(PROBLEM TO SOLVE) Starting at the line with "exists ((λ i, mkRoot" and going on through the line with "- vm_compute. reflexivity.", reproduce each line in the records below exactly and nothing more.

(Saved data entries)
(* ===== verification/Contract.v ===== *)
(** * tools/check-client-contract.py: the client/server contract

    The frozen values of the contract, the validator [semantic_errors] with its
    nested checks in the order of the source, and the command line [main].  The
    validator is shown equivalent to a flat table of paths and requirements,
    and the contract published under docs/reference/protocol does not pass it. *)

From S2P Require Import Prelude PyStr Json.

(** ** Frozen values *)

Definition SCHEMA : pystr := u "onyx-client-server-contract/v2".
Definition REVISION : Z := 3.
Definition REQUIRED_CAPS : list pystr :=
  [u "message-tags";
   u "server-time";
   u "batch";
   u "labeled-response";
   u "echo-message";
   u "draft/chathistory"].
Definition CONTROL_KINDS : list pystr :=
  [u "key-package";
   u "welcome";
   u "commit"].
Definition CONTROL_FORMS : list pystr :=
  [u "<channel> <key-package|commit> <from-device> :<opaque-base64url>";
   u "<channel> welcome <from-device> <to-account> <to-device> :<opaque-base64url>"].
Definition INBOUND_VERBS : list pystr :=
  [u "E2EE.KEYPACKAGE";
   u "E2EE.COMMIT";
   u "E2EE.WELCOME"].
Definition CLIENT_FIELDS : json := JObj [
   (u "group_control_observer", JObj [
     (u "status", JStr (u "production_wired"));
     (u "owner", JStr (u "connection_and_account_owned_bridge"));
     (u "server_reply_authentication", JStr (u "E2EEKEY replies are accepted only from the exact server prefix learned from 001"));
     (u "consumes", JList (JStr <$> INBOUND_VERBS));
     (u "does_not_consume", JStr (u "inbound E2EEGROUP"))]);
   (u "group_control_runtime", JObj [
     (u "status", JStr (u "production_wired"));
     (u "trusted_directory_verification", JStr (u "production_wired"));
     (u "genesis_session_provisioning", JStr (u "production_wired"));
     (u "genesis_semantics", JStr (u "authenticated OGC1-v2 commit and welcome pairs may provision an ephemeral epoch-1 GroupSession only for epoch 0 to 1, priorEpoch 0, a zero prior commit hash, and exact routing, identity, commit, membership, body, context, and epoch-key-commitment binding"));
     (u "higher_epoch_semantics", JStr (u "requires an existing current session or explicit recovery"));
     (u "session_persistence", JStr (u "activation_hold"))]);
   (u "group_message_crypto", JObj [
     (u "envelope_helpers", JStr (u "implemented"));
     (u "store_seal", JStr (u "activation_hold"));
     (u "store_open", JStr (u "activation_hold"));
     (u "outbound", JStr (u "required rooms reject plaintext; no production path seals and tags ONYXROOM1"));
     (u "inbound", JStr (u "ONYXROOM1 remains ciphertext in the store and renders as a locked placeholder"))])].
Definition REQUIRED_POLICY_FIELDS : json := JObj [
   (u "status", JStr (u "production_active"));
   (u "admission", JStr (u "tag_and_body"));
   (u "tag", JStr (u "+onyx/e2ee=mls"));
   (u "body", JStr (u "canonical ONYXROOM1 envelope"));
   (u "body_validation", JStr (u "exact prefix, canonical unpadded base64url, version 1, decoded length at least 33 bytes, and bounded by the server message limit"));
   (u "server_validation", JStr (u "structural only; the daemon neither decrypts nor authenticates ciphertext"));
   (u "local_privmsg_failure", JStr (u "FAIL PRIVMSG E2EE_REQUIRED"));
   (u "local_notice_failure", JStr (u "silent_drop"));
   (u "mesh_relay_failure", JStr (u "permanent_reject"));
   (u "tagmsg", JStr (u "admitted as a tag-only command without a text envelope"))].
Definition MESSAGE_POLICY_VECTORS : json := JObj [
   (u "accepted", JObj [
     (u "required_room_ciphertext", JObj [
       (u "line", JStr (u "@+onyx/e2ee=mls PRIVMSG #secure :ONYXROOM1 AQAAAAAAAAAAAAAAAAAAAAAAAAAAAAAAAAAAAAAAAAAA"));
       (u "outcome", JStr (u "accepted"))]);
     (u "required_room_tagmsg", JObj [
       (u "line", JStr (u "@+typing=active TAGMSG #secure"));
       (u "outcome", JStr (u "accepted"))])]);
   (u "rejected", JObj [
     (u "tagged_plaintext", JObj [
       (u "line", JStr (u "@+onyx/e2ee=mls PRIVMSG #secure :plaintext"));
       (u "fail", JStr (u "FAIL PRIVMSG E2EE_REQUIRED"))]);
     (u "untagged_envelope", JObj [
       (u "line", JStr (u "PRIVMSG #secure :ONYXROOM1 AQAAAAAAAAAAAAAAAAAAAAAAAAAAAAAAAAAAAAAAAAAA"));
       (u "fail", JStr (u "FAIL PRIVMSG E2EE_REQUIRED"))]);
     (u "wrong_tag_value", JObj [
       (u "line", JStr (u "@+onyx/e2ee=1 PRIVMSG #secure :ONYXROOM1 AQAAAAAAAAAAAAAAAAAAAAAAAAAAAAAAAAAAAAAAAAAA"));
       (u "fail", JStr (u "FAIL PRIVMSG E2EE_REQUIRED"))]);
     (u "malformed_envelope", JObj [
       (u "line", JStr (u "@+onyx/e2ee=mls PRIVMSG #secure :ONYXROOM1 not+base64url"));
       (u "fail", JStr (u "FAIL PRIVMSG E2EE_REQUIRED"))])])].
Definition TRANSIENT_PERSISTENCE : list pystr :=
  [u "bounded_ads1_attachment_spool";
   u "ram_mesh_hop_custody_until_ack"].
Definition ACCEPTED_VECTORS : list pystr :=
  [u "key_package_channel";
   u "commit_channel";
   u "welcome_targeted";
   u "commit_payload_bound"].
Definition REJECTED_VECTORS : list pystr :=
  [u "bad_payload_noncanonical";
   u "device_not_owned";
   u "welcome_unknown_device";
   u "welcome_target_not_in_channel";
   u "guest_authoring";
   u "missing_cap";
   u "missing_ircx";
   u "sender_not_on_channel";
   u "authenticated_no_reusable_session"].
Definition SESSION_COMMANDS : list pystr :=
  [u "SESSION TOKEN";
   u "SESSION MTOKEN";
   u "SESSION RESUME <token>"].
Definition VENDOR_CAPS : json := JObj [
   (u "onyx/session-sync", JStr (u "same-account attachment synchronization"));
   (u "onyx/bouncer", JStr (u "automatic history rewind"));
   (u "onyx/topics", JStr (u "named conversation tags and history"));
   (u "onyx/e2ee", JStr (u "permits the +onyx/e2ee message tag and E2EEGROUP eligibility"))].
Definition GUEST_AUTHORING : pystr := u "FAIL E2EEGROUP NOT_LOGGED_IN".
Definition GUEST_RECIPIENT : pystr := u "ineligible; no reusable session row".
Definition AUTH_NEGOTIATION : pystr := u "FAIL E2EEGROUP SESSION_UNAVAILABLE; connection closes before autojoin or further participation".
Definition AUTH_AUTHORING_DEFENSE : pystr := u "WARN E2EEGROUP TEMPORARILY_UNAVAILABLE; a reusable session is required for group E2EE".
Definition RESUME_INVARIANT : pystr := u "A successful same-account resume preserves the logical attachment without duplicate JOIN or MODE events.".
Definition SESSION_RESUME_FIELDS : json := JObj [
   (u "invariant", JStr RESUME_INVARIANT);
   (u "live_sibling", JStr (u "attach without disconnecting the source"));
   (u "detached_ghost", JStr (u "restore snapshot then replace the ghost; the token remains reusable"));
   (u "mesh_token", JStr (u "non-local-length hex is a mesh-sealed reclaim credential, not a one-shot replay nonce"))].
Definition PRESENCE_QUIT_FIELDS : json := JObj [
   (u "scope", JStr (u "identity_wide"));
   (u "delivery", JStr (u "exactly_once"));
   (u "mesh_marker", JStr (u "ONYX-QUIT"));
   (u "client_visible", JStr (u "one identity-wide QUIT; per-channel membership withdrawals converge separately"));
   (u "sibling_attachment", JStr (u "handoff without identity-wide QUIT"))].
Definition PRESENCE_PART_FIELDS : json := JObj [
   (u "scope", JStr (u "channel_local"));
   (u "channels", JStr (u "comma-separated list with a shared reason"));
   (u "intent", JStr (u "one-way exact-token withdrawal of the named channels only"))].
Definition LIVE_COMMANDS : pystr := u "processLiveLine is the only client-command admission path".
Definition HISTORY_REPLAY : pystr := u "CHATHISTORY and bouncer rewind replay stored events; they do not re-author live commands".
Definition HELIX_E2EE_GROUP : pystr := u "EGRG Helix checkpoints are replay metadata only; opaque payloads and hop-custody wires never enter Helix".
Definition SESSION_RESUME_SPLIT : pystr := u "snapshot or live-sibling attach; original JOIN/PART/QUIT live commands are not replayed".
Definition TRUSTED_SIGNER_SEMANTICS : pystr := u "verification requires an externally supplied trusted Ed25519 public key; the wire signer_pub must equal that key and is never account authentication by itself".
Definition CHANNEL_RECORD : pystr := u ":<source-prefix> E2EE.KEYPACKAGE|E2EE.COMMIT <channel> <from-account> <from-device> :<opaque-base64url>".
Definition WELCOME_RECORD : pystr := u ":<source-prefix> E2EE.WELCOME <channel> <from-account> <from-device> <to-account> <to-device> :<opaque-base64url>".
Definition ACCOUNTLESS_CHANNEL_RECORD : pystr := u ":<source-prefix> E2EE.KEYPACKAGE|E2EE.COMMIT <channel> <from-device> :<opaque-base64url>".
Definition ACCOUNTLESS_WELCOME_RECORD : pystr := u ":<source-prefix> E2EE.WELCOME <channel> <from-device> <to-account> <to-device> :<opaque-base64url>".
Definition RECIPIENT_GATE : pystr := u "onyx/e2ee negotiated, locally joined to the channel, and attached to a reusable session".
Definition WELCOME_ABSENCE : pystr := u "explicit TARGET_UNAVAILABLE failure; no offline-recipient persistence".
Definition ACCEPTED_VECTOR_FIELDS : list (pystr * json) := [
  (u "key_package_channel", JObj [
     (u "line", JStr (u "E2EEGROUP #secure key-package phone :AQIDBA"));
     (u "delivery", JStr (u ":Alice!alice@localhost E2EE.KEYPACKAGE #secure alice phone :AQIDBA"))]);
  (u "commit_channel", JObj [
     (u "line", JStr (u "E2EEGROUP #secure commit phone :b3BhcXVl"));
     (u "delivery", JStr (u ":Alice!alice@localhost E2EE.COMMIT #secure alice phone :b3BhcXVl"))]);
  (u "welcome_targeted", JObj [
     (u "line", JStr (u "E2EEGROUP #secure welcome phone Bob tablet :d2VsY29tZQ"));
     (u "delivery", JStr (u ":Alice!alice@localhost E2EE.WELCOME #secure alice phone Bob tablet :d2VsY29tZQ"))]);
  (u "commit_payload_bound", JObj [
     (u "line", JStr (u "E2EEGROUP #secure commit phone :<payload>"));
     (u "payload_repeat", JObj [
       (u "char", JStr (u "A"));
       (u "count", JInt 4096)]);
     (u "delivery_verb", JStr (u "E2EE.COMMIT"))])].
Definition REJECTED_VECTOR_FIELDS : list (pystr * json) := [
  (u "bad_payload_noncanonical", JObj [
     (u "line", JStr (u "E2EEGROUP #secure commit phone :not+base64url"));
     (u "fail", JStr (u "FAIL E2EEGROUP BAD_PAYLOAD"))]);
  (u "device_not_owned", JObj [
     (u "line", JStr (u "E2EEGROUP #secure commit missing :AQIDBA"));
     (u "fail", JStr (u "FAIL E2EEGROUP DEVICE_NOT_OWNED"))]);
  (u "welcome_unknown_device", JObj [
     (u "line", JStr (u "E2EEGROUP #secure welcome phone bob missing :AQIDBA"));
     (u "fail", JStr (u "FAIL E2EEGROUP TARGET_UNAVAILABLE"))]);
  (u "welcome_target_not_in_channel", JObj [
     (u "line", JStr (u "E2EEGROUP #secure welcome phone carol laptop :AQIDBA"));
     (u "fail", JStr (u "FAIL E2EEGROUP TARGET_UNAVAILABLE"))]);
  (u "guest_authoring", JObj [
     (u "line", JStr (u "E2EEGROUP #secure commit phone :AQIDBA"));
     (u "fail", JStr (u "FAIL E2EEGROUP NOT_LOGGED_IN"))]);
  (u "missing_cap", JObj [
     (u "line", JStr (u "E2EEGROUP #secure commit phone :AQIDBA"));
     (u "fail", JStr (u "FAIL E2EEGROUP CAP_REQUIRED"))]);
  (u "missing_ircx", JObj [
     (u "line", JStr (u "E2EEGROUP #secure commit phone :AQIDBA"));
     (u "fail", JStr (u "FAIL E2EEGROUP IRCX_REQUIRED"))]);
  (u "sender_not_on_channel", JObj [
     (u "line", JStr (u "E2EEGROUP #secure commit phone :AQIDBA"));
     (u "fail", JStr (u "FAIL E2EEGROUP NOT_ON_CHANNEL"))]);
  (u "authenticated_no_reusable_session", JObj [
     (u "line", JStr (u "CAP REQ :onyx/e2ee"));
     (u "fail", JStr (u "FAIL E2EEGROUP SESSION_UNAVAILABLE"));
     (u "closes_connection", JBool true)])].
==
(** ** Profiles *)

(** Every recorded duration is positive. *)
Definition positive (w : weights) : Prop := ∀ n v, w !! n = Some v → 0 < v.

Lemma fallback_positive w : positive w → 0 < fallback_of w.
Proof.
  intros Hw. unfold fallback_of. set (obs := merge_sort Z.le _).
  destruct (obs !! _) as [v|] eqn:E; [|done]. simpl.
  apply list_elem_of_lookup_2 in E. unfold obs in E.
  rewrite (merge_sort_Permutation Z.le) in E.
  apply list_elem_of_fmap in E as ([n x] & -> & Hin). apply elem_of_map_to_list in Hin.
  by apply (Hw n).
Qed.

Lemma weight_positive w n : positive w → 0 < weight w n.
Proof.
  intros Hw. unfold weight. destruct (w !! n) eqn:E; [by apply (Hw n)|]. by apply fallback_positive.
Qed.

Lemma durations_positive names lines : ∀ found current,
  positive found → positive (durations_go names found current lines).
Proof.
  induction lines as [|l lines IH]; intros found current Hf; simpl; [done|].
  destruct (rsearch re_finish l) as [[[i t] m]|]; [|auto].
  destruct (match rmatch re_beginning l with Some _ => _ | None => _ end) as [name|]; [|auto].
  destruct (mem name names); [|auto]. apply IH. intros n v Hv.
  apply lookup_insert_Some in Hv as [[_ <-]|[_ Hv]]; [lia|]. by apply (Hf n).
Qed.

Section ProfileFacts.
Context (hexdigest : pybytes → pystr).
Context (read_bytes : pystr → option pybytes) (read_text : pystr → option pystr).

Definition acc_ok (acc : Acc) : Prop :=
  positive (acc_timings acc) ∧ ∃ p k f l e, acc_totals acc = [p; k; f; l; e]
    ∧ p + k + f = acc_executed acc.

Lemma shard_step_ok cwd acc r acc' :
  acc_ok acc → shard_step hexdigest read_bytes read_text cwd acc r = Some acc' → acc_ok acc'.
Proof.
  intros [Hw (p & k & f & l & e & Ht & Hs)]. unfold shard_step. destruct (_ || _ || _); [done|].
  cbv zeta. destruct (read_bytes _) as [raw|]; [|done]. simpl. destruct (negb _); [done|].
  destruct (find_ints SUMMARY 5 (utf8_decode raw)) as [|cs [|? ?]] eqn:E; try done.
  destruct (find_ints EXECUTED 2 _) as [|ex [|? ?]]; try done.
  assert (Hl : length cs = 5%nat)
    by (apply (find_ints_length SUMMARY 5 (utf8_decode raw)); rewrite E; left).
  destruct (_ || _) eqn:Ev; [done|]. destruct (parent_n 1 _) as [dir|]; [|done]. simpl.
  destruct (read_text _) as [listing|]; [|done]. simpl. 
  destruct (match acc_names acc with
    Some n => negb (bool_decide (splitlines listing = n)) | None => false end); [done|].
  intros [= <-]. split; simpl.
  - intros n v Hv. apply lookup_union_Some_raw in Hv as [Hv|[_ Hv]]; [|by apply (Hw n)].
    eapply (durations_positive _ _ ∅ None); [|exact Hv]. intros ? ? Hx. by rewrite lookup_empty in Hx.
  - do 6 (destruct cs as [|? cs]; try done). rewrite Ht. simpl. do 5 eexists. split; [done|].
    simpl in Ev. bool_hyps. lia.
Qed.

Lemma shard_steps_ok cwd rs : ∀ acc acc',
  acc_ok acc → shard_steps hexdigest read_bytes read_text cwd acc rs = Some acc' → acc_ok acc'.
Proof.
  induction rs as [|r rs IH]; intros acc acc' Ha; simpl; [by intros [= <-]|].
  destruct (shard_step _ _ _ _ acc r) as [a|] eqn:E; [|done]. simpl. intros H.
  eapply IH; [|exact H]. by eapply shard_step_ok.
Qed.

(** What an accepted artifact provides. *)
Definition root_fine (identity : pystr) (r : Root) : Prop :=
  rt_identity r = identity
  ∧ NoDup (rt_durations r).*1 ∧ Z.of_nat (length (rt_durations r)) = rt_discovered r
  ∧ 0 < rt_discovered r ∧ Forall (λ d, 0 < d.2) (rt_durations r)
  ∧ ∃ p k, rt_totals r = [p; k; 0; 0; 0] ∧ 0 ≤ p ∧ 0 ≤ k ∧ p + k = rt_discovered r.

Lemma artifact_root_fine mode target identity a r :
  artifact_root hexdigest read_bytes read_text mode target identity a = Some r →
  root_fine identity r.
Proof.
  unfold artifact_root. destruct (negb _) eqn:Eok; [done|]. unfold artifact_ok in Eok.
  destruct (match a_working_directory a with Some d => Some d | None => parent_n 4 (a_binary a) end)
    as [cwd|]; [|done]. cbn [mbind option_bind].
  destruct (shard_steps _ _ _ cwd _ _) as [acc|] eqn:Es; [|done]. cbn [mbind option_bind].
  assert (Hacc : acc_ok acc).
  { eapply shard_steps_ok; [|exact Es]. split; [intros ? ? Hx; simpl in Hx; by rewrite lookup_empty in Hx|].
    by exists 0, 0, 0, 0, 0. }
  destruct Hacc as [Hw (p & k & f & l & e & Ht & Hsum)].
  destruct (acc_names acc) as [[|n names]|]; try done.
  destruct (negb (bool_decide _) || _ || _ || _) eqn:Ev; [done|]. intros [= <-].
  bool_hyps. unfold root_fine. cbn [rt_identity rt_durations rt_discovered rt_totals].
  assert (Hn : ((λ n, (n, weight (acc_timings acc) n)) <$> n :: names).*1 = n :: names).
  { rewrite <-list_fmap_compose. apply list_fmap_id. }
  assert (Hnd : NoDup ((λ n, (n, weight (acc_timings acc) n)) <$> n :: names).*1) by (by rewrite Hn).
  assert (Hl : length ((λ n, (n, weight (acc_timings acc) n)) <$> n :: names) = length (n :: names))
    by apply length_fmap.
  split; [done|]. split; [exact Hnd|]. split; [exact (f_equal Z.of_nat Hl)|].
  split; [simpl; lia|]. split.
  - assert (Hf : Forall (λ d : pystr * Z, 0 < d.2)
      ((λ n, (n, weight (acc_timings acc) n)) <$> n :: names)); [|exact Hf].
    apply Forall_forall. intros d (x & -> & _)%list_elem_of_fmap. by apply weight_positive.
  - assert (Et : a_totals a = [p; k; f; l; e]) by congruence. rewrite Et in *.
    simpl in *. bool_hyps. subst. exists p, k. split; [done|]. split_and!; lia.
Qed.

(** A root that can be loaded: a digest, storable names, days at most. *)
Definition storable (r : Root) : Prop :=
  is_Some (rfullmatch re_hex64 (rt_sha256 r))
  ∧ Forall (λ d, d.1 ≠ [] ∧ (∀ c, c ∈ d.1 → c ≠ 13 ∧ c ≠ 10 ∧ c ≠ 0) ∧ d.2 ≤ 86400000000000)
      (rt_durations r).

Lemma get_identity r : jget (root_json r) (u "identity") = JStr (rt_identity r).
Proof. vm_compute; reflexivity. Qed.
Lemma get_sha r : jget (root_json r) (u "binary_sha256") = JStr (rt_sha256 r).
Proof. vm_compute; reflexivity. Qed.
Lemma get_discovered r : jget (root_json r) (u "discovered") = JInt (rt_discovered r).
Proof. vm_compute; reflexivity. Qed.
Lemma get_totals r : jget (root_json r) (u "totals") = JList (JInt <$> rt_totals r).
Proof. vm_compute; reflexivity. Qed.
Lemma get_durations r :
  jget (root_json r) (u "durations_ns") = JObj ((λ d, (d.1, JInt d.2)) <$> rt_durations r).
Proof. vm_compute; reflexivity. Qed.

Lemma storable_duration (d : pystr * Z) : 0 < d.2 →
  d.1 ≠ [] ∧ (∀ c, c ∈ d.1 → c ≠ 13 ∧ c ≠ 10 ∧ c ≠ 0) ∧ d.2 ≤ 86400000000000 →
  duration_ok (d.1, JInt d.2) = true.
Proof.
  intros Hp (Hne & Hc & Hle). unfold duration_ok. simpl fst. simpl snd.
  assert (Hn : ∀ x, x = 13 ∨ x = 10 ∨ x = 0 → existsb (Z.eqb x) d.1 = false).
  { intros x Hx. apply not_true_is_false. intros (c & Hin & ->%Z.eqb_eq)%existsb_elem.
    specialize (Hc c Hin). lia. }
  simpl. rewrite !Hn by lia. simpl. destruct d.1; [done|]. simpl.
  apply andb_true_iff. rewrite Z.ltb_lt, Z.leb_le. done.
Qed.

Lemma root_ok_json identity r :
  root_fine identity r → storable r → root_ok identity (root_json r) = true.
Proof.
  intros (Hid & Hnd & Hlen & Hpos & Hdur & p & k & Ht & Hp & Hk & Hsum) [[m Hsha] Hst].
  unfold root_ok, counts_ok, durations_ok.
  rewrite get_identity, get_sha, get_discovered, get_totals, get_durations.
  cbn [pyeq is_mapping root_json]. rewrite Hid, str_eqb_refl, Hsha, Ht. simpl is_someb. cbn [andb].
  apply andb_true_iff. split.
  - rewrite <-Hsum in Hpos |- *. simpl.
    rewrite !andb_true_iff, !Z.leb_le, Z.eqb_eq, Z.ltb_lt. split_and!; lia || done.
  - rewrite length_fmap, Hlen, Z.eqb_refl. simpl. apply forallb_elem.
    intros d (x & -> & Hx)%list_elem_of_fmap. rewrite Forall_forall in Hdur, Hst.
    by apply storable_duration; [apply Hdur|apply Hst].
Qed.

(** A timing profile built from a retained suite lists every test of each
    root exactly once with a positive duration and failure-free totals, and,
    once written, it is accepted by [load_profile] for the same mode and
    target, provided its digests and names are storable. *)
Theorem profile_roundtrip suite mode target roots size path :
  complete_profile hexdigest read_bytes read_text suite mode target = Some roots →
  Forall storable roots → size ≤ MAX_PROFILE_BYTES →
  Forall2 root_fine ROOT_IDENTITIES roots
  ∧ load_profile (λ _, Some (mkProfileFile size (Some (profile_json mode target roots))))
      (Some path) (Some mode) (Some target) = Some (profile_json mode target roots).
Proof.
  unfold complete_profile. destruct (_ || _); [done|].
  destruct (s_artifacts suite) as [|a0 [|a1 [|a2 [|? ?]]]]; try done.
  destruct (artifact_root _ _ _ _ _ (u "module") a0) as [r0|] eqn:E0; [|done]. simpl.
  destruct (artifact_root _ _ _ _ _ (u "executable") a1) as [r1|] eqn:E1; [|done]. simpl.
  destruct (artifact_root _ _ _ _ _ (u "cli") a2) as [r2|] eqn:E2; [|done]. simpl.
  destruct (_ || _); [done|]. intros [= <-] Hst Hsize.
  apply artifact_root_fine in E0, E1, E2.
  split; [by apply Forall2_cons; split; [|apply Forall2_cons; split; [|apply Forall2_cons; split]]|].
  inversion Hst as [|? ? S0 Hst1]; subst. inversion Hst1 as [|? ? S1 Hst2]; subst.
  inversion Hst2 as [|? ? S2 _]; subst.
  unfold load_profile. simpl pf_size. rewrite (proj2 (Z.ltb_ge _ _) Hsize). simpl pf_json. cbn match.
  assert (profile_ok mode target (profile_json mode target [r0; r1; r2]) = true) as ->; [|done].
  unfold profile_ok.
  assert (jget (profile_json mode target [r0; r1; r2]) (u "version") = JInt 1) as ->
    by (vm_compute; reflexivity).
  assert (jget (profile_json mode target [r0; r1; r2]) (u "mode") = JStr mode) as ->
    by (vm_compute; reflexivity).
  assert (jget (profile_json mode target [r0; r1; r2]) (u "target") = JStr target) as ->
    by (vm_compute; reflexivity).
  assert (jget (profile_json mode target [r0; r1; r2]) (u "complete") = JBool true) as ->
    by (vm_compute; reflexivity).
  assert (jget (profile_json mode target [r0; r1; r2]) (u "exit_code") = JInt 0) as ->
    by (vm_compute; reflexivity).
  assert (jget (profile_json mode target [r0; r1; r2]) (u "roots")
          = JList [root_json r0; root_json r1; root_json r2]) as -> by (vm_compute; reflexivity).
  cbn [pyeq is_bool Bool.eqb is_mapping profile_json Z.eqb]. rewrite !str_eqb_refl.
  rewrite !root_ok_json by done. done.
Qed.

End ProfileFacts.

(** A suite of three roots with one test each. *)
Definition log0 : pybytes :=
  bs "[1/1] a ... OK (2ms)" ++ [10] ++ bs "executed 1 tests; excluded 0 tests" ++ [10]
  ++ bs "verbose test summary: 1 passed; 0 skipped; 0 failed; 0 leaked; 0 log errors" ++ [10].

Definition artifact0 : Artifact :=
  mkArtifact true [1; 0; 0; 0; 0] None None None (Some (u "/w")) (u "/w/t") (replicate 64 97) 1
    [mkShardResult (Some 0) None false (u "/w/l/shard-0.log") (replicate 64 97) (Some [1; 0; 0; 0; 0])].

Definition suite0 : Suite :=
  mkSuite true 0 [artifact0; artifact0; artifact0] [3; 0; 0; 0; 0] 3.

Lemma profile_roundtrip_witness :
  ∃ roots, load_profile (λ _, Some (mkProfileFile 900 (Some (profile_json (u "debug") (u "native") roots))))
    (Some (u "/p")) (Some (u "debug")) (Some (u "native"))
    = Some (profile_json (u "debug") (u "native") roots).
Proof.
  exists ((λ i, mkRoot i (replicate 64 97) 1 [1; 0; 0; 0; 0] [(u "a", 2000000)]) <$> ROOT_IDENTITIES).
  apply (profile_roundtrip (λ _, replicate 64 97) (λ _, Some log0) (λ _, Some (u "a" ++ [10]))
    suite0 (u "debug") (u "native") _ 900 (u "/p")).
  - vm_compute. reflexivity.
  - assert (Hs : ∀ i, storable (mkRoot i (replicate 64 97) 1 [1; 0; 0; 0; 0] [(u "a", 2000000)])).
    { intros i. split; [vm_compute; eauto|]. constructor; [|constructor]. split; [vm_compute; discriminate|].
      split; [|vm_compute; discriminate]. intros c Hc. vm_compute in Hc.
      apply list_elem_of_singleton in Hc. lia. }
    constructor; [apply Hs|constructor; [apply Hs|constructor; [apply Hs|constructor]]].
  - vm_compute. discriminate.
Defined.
---
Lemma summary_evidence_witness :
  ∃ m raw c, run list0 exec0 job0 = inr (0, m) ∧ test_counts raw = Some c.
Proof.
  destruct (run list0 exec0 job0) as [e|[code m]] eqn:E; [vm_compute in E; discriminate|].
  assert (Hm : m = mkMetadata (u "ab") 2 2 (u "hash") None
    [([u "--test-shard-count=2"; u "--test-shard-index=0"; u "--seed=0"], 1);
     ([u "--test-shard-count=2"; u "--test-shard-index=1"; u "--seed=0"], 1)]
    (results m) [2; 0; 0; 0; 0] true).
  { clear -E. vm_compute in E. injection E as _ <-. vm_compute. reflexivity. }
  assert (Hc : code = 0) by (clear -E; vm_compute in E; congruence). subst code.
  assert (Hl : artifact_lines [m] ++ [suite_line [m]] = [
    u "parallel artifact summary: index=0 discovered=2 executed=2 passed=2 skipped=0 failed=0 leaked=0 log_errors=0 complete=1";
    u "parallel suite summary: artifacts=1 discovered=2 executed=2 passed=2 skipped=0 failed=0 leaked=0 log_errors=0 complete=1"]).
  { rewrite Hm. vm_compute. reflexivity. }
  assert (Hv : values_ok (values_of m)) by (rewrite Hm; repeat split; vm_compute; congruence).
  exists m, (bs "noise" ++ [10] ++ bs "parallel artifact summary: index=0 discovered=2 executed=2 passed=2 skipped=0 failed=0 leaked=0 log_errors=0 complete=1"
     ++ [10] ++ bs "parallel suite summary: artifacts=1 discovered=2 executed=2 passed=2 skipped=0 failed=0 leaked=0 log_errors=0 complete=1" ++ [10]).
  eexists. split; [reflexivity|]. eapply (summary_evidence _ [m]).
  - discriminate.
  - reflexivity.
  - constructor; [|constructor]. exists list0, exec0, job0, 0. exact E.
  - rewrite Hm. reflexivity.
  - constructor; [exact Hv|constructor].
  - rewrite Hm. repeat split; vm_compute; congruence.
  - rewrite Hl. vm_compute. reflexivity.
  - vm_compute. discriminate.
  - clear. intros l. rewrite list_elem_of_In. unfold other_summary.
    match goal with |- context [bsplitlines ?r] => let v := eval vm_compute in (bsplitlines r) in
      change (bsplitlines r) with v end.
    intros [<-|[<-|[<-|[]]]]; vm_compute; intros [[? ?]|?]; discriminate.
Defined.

(TASK OUTPUT)
  exists ((λ i, mkRoot i (replicate 64 97) 1 [1; 0; 0; 0; 0] [(u "a", 2000000)]) <$> ROOT_IDENTITIES).
  apply (profile_roundtrip (λ _, replicate 64 97) (λ _, Some log0) (λ _, Some (u "a" ++ [10]))
    suite0 (u "debug") (u "native") _ 900 (u "/p")).
  - vm_compute. reflexivity.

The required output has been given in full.